When building a model, there are two main categories. The first is descriptive models also known as unsupervised learning. These are models that are constructed when we do not have a target variable. Providing a representation of the knowledge discovered without necessarily modeling a specific outcome. An example of a descriptive model is a clustering analysis. Predictive models, or supervised learning, are those that can be developed when we have a target variable. We can predict the target variable with our given set of input variables. The goal of a predictive model is to extract knowledge from historic data and represent it in such a

form that we can apply the resulting model to new situations. In that way, we are predicting the occurrence of an event of interest. The historic data will already be associated with the outcome and we can learn to make this association on future data.
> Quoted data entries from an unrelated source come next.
(** X4. What the call logs when the transport answered: the URL first;
    nothing more on a status in 200-299; otherwise the response, and then
    the decoded body when the body decodes. *)
Theorem console_trace url options response :
  requests
    (run fetch
       (apiRequest NODE_ENV method path queryStringParams payload
          additionalHeaders)) = [(url, options)] ->
  fetch url options = Resolved response ->
  console
    (run fetch
       (apiRequest NODE_ENV method path queryStringParams payload
          additionalHeaders)) =
  [LogString (lit "FETCH URL (fetch-request):"); LogString url] ::
  if (200 <=? Response.status response) && (Response.status response <=? 299)
  then []
  else
    [LogString (lit "ERROR RESPONSE:"); LogResponse response] ::
    match JSON.parse (Response.text response) with
    | Some decoded => [[LogString (lit "ERROR RESULT:"); LogJson decoded]]
    | None => []
    end.
Proof.
  intros Hreq Hfetch. destruct (the_request _ _ _ _ _ _ _ _ _ Hreq) as [-> ->].
  rewrite console_run, Hfetch. unfold Response.json, Response.ok.
  destruct ((200 <=? Response.status response) &&
            (Response.status response <=? 299)); [reflexivity|].
  destruct (JSON.parse (Response.text response)); reflexivity.
Qed.

(** X5. The headers handed to the transport carry every name once: the
    names are [Content-Type] and the names of [additionalHeaders], whatever
    [additionalHeaders] is. *)
Theorem header_names url options :
  requests
    (run fetch
       (apiRequest NODE_ENV method path queryStringParams payload
          additionalHeaders)) = [(url, options)] ->
  NoDup (Obj.keys (RequestInit.headers options)) /\
  forall name,
    In name (Obj.keys (RequestInit.headers options)) <->
    name = lit "Content-Type" \/ In name (Obj.keys additionalHeaders).
Proof.
  intros Hreq. destruct (the_request _ _ _ _ _ _ _ _ _ Hreq) as [_ ->].
  unfold request_options. cbn [RequestInit.headers]. split.
  - apply SpreadFacts.NoDup_keys_spread. repeat constructor. intros [].
  - intros name. rewrite SpreadFacts.In_keys_spread. simpl. intuition.
Qed.

(** X6. With a property in [queryStringParams], the question mark of the
    dispatched URL is followed by a query string that is not empty and is
    made of ASCII letters, digits and [* - . _ % + = &] only. *)
Theorem query_string_characters url options :
  queryStringParams <> [] ->
  requests
    (run fetch
       (apiRequest NODE_ENV method path queryStringParams payload
          additionalHeaders)) = [(url, options)] ->
  exists query,
    url = HONO_DOMAIN NODE_ENV ++ lit "/api" ++ path ++ lit "?" ++ query /\
    query <> [] /\
    forallb query_char query = true.
Proof.
  intros Hne Hreq. destruct (the_request _ _ _ _ _ _ _ _ _ Hreq) as [-> _].
  exists (URLSearchParams.toString
            (URLSearchParams.of_record queryStringParams)).
  split; [|split].
  - unfold request_url. destruct queryStringParams; [congruence|reflexivity].
  - destruct queryStringParams; [congruence|apply toString_nonempty].
  - apply toString_query_chars.
Qed.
Common predictive algorithms include decision trees, boost, and neural networks.

If the model is found effective and ready for use in real time, the next step is deployment. One method to deploy models is through the use of a language called predictive modeling markup language (PMML). It is an XML-based standard that is supported by many major commercial data mining vendors and many open source data mining tools.

Descriptive and/or predictive models can be used on specific datasets. Different models and algorithms have advantages and disadvantages. Therefore, it is recommended to construct multiple models and choose the best. Deployment of a successful model can be simple using PMML.

When considering the role of Health IT and Meaningful Use and the implications for data mining, the use of data mining techniques can have great potential for the development of clinical decision support systems and outbreak detection to foster better patient outcomes. Also, as the government invests more into health IT, the adopting of data mining approaches will become more of a priority. New ways of analyzing and interpreting the data will be sought after and it is anticipated that data mining will be center stage.